Mechanism of tumor promoter inhibition of cellular binding of epidermal growth factor

Abstract

In previous studies we demonstrated that the tumor-promoting agent 12-O-tetradecanoyl phorbol 13-acetate (TPA) and related macrocyclic diterpenes are potent inhibitors of the binding of epidermal growth factor (EGF) to its cell surface receptors in HeLa cells. The present study explores the specificity and mechanism of this effect. We have found that the same effect is observed in various cell types derived from mice, rats, or humans. In HeLa cells TPA inhibits the initial binding of EGF and also accelerates the loss of previously bound EGF from cells.

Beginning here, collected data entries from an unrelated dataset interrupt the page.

(* ===== verification/Proc.v ===== *)
(** * Processes and threads: proc.c, thread.c

    Creation, exit and waiting of processes and of the threads that share a
    process's memory, over the process table.  The saved kernel contexts are
    not modelled, and the registers [switchuvm] sets are in [Segment]: which
    process runs is [curproc], and what happens while a process is switched away from is interference. *)

From S2P Require Import Prelude Bytes Cstring Kstate Sync Kalloc Pipe Disk Bio Log Fs File Vm Dir.
Import Str.
Local Open Scope Z_scope.

(** ** Selectors and flags of mmu.h *)
Definition DPL_USER : Z := 3.
Definition SEG_UCODE : Z := 4.
Definition SEG_UDATA : Z := 5.
Definition FL_IF : Z := 512.

(** The trap frame [userinit] builds. *)
Definition init_tf : trapframe :=
  let cs := Z.lor (Z.shiftl SEG_UCODE 3) DPL_USER in
  let ds := Z.lor (Z.shiftl SEG_UDATA 3) DPL_USER in
  mkTrapframe 0 0 0 0 0 0 0 0 0 ds ds 0 0 0 cs FL_IF PGSIZE ds.

(** ** Scans of the process table *)
Fixpoint find_proc (test : proc -> bool) (t : list proc) (i : nat) : option nat :=
  match t with
  | [] => None
  | p :: t' => if test p then Some i else find_proc test t' (S i)
  end.

Definition in_state (st : procstate) (p : proc) : bool := bool_decide (p_state p = st).
Definition child_of (me : nat) (p : proc) : bool := bool_decide (p_parent p = Some me).

(** [wakeup1(p)] for a process pointer, null included. *)
Definition wake_proc (p : option nat) : K unit :=
  modify (fun s => set_ptable (wakeup1 (ChProc <$> p) (ptable s)) s).

(** [safestrcpy(np->name, name, sizeof(np->name))] *)
Definition copy_name (name : list Z) (p : proc) : proc :=
  set_p_name (splice (p_name p) 0 (safestrcpy name 16)) p.

Section Proc.
Context {Lay : Layout} {Dev : BlockDev} {Sw : DevSw}.

Definition allocproc : K (option nat) :=
  do acquire PtableLock;
  let! t := gets ptable in
  match find_proc (in_state UNUSED) t 0 with
  | None =>
      do release PtableLock;
      ret None
  | Some i =>
      let! pid := gets nextpid in
      do upd_proc i (fun p =>
           set_p_numOfThread 0 (set_p_tid 0 (set_p_is_thread 0
             (set_p_pid pid (set_p_state EMBRYO p)))));
      do modify (set_nextpid (i32 (pid + 1)));
      do release PtableLock;
      let! k := kalloc in
      do upd_proc i (set_p_kstack k);
      if k =? 0 then
        do upd_proc i (set_p_state UNUSED);
        ret None
      else ret (Some i)
  end.

Definition userinit (initcode : list Z) : K unit :=
  let! r := allocproc in
  do modify (set_initproc r);
  let! i := deref "userinit: p" r in
  let! pgdir := setupkvm in
  do upd_proc i (set_p_pgdir pgdir);
  if pgdir =? 0 then panic "userinit: out of memory?" else
  do inituvm pgdir initcode;
  do upd_proc i (fun p => set_p_tf init_tf (set_p_sz PGSIZE p));
  do upd_proc i (copy_name [105; 110; 105; 116; 99; 111; 100; 101]);
  let! cwd := namei [slash] in
  do upd_proc i (set_p_cwd cwd);
  upd_proc i (set_p_state RUNNABLE).

(** Loading a process's address space fails only without a page table. *)
Definition switchuvm (p : proc) : K unit :=
  when (p_pgdir p =? 0) (panic "switchuvm: no pgdir").

Definition growproc (n : Z) : K Z :=
  let! p := myproc in
  let! r :=
    (if 0 <? n then
       let! sz := allocuvm (p_pgdir p) (p_sz p) (u32 (p_sz p + n)) in
       ret (if sz =? 0 then None else Some sz)
     else if n <? 0 then
       let! sz := deallocuvm (p_pgdir p) (p_sz p) (u32 (p_sz p + n)) in
       ret (if sz =? 0 then None else Some sz)
     else ret (Some (p_sz p))) in
  match r with
  | None => ret (-1)
  | Some sz =>
      do upd_myproc (set_p_sz sz);
      let! p := myproc in
      do switchuvm p;
      ret 0
  end.

(** The loop that shares the caller's open files with [np]. *)
Definition dup_files (np : nat) : K unit :=
  mfor NOFILE 0 (fun i =>
    let! p := myproc in
    match p_ofile p !! i with
    | Some (Some f) =>
        let! f := filedup f in
        upd_proc np (fun q => set_p_ofile (<[i := Some f]> (p_ofile q)) q)
    | _ => ret tt
    end).

Definition dup_cwd (np : nat) : K unit :=
  let! p := myproc in
  let! cwd := deref "proc->cwd" (p_cwd p) in
  let! cwd := idup cwd in
  upd_proc np (set_p_cwd (Some cwd)).

Definition fork : K Z :=
  let! r := allocproc in
  match r with
  | None => ret (-1)
  | Some np =>
      let! me := curproc_idx in
      let! p := myproc in
      let! d := copyuvm (p_pgdir p) (p_sz p) in
      do upd_proc np (set_p_pgdir d);
      if d =? 0 then
        let! q := proc_at np in
        do kfree (p_kstack q);
        do upd_proc np (fun q => set_p_state UNUSED (set_p_kstack 0 q));
        ret (-1)
      else
        do upd_proc np (fun q =>
             set_p_is_thread (p_is_thread p)
               (set_p_tf (set_tf_eax 0 (p_tf p))
                 (set_p_parent (Some me) (set_p_sz (p_sz p) q))));
        do dup_files np;
        do dup_cwd np;
        do upd_proc np (copy_name (p_name p));
        let! q := proc_at np in
        do acquire PtableLock;
        do upd_proc np (set_p_state RUNNABLE);
        do release PtableLock;
        ret (p_pid q)
  end.

(** A store of the kernel through an address of the current address space:
    each byte goes through the page table, and needs a present and writable
    page. *)
Definition user_put (va b : Z) : K unit :=
  let! p := myproc in
  let! pte := walkpgdir (p_pgdir p) va false in
  if pte =? 0 then fault "page fault" else
  let! e := load pte in
  if negb (has e PTE_P && has e PTE_W) then fault "page fault" else
  store_bytes (p2v (PTE_ADDR e) + va mod PGSIZE) [b].

Fixpoint user_puts (va : Z) (bs : list Z) : K unit :=
  match bs with
  | [] => ret tt
  | b :: bs => do user_put va b; user_puts (u32 (va + 1)) bs
  end.

Definition user_store (va v : Z) : K unit := user_puts va (le_bytes 4 v).

(** The scan for the main thread of the process. *)
Definition is_main (pid : Z) (p : proc) : bool :=
  (p_pid p =? pid) && (p_is_thread p =? 0).

Definition clone (function arg stack : Z) : K Z :=
  let! p := myproc in
  if p_numOfThread p =? 7 then ret (-1) else
  let! r := allocproc in
  match r with
  | None => ret (-1)
  | Some np =>
      let! me := curproc_idx in
      let! p := myproc in
      do upd_proc np (fun q =>
           set_p_tf (set_tf_eax 0 (p_tf p))
             (set_p_is_thread 1 (set_p_parent (Some me)
               (set_p_sz (p_sz p) (set_p_pgdir (p_pgdir p) q)))));
      do dup_files np;
      do dup_cwd np;
      do upd_proc np (copy_name (p_name p));
      do upd_proc np (set_p_pid (p_pid p));
      do modify (fun s => set_nextpid (i32 (nextpid s - 1)) s);
      let! t := gets ptable in
      let! tid :=
        match find_proc (is_main (p_pid p)) t 0 with
        | Some i =>
            do upd_proc i (fun q => set_p_numOfThread (p_numOfThread q + 1) q);
            let! q := proc_at i in
            ret (p_numOfThread q)
        | None => ret (p_tid p)
        end in
      do upd_proc np (set_p_tid tid);
      let stack := u32 (stack - 4) in
      do user_store stack arg;
      let stack := u32 (stack - 4) in
      do user_store stack 4294967295;
      do upd_proc np (fun q =>
           set_p_tf (set_tf_ebp stack (set_tf_esp stack
             (set_tf_eip function (p_tf q)))) q);
      do acquire PtableLock;
      do upd_proc np (set_p_state RUNNABLE);
      do upd_myproc (set_p_state RUNNABLE);
      do sched;
      do release PtableLock;
      let! q := proc_at np in
      ret (p_tid q)
  end.

(** ** exit *)
Definition close_files : K unit :=
  mfor NOFILE 0 (fun fd =>
    let! p := myproc in
    match p_ofile p !! fd with
    | Some (Some f) =>
        do fileclose f;
        upd_myproc (fun q => set_p_ofile (<[fd := None]> (p_ofile q)) q)
    | _ => ret tt
    end).

Definition drop_cwd : K unit :=
  let! p := myproc in
  do begin_op;
  let! cwd := deref "proc->cwd" (p_cwd p) in
  do iput cwd;
  do end_op;
  upd_myproc (set_p_cwd None).

(** [exit] of a thread: one pass of its loop over the table. *)
Definition exit_group_one (me i : nat) : K unit :=
  let! m := proc_at me in
  let! p := proc_at i in
  if (p_pid p =? p_pid m) && (p_is_thread p =? 0) then
    do upd_proc i (set_p_state ZOMBIE);
    wake_proc (p_parent p)
  else if (p_pid p =? p_pid m) && (p_is_thread p =? 1) then
    upd_proc i (fun p => set_p_state ZOMBIE (set_p_parent None p))
  else ret tt.

(** One pass of the loop that passes on or ends the children. *)
Definition exit_child_one (me i : nat) : K unit :=
  let! m := proc_at me in
  let! p := proc_at i in
  when (child_of me p)
    (if negb (p_pgdir p =? p_pgdir m) then
       let! ini := gets initproc in
       do upd_proc i (set_p_parent ini);
       when (in_state ZOMBIE p) (wake_proc ini)
     else upd_proc i (fun p => set_p_state ZOMBIE (set_p_parent None p))).

Definition exit : K unit :=
  let! me := curproc_idx in
  let! ini := gets initproc in
  if bool_decide (ini = Some me) then panic "init exiting" else
  do close_files;
  do drop_cwd;
  do acquire PtableLock;
  let! p := proc_at me in
  do wake_proc (p_parent p);
  do when (p_is_thread p =? 1)
    (do mfor NPROC 0 (exit_group_one me);
     do upd_myproc (set_p_state ZOMBIE);
     sched);
  do mfor NPROC 0 (exit_child_one me);
  do upd_myproc (set_p_state ZOMBIE);
  do sched;
  panic "zombie exit".

Definition exit_thread_child (me i : nat) : K unit :=
  let! p := proc_at i in
  when (child_of me p)
    (let! ini := gets initproc in
     do upd_proc i (set_p_parent ini);
     when (in_state ZOMBIE p) (wake_proc ini)).

Definition exit_thread (retval : Z) : K unit :=
  do upd_myproc (set_p_exit_status retval);
  let! me := curproc_idx in
  let! ini := gets initproc in
  if bool_decide (ini = Some me) then panic "init exiting" else
  do acquire PtableLock;
  let! p := proc_at me in
  do wake_proc (p_parent p);
  do mfor NPROC 0 (exit_thread_child me);
  do upd_myproc (set_p_state ZOMBIE);
  do sched;
  panic "zombie exit".

(** ** wait *)

(** The scan of [wait]: is there a child, and the first zombie one. *)
Definition wait_scan (me : nat) (t : list proc) : bool * option nat :=
  (existsb (child_of me) t, find_proc (fun p => child_of me p && in_state ZOMBIE p) t 0).

Definition clear_name (p : proc) : proc := set_p_name (<[0%nat := 0]> (p_name p)) p.

Definition reap (i : nat) : K Z :=
  let! p := proc_at i in
  do kfree (p_kstack p);
  do upd_proc i (set_p_kstack 0);
  do freevm (p_pgdir p);
  do upd_proc i (fun p =>
       set_p_killed false (clear_name (set_p_parent None (set_p_pid 0
         (set_p_state UNUSED p)))));
  do release PtableLock;
  ret (p_pid p).

Fixpoint wait_loop (fuel me : nat) : K Z :=
  let! t := gets ptable in
  let '(havekids, z) := wait_scan me t in
  match z with
  | Some i => reap i
  | None =>
      let! p := proc_at me in
      if negb havekids || p_killed p then
        do release PtableLock;
        ret (-1)
      else
        do sleep (ChProc me) PtableLock;
        match fuel with O => hang | S f => wait_loop f me end
  end.

Definition wait : K Z :=
  let! me := curproc_idx in
  do acquire PtableLock;
  let! n := pending in
  wait_loop n me.

Definition thread_child (me : nat) (tid : Z) (p : proc) : bool :=
  child_of me p && (p_tid p =? tid) && (p_is_thread p =? 1).

Definition reap_thread (me i : nat) (retval : Z) : K Z :=
  do upd_proc me (fun q => set_p_numOfThread (p_numOfThread q - 1) q);
  let! p := proc_at i in
  do kfree (p_kstack p);
  do upd_proc i (fun p =>
       set_p_is_thread 0 (set_p_killed false (clear_name
         (set_p_parent None (set_p_pid 0 (set_p_state UNUSED
           (set_p_kstack 0 p)))))));
  do user_store retval (p_exit_status p);
  do upd_proc i (set_p_exit_status 0);
  do release PtableLock;
  ret (p_tid p).

Fixpoint wait_thread_loop (fuel me : nat) (tid retval : Z) : K Z :=
  let! t := gets ptable in
  match find_proc (fun p => thread_child me tid p && in_state ZOMBIE p) t 0 with
  | Some i => reap_thread me i retval
  | None =>
      let! p := proc_at me in
      if negb (existsb (thread_child me tid) t) || p_killed p then
        do release PtableLock;
        ret (-1)
      else
        do sleep (ChProc me) PtableLock;
        match fuel with O => hang | S f => wait_thread_loop f me tid retval end
  end.

Definition wait_thread (tid retval : Z) : K Z :=
  let! me := curproc_idx in
  do acquire PtableLock;
  let! n := pending in
  wait_thread_loop n me tid retval.

(** ** Scheduling *)

(** One process's turn in [scheduler]: [interfere] is the process running until
    it switches back, holding the lock as [sched] requires. *)
Definition scheduler_turn (i : nat) : K unit :=
  let! p := proc_at i in
  when (in_state RUNNABLE p)
    (do modify (set_curproc (Some i));
     do switchuvm p;
     do upd_proc i (set_p_state RUNNING);
     do interfere;
     modify (set_curproc None)).

(** One round of the endless loop of [scheduler]. *)
Definition scheduler_round : K unit :=
  do acquire PtableLock;
  do mfor NPROC 0 scheduler_turn;
  release PtableLock.

Definition forkret : K unit :=
  do release PtableLock;
  let! first := gets forkret_first in
  when first
    (do modify (set_forkret_first false);
     do iinit ROOTDEV;
     initlog ROOTDEV).

Definition kill (pid : Z) : K Z :=
  do acquire PtableLock;
  let! t := gets ptable in
  match find_proc (fun p => p_pid p =? pid) t 0 with
  | Some i =>
      do upd_proc i (fun p =>
           let p := set_p_killed true p in
           if in_state SLEEPING p then set_p_state RUNNABLE p else p);
      do release PtableLock;
      ret 0
  | None =>
      do release PtableLock;
      ret (-1)
  end.

Definition getpid : K Z := let! p := myproc in ret (p_pid p).

(** ** thread.c *)

(** [while(xchg(lock, 0) == 0);]: while the lock is taken, others run. *)
Fixpoint lock_spin (fuel : nat) : K unit :=
  let! v := gets thread_lock in
  do modify (set_thread_lock 0);
  if negb (v =? 0) then ret tt else
  do interfere;
  match fuel with O => hang | S f => lock_spin f end.

Definition lockinit : K unit := modify (set_thread_lock 1).
Definition lock_acquire : K unit := let! n := pending in lock_spin n.
Definition lock_release : K unit := modify (set_thread_lock 1).

Definition thread_create (function priority arg stack : Z) : K Z :=
  clone function arg stack.

Definition thread_exit (retval : Z) : K unit := exit_thread retval.

Definition thread_join (tid retval : Z) : K Z :=
  do lock_acquire;
  let! r := wait_thread tid retval in
  if r <? 0 then ret (-1) else
  do lock_release;
  ret 0.

Definition gettid : K Z := let! p := myproc in ret (p_tid p).
End Proc.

The released EGF is recovered largely intact in the medium, indicating that TPA does not induce increased proteolysis or increased cellular internalization and degradation of EGF. The TPA effect on EGF receptors is mediated by a highly temperature-dependent process because TPA inhibition of EGF binding, and TPA-induced release of prebound EGF, are much greater at 37 degrees C or 22 degrees C than at 4 degrees C. A curious feature is that when cells are grown in TPA for one or more days they escape or become refractory to TPA inhibition of EGF binding. Taken together, these results suggest that TPA inhibits EGF binding not by binding directly to the "active site" of the EGF receptor but by indirectly altering the conformation or inducing the clustering of EGF receptors. These and other membrane effects of this tumor promoter suggest that it is a valuable probe for elucidating complex aspects of membrane structure and function.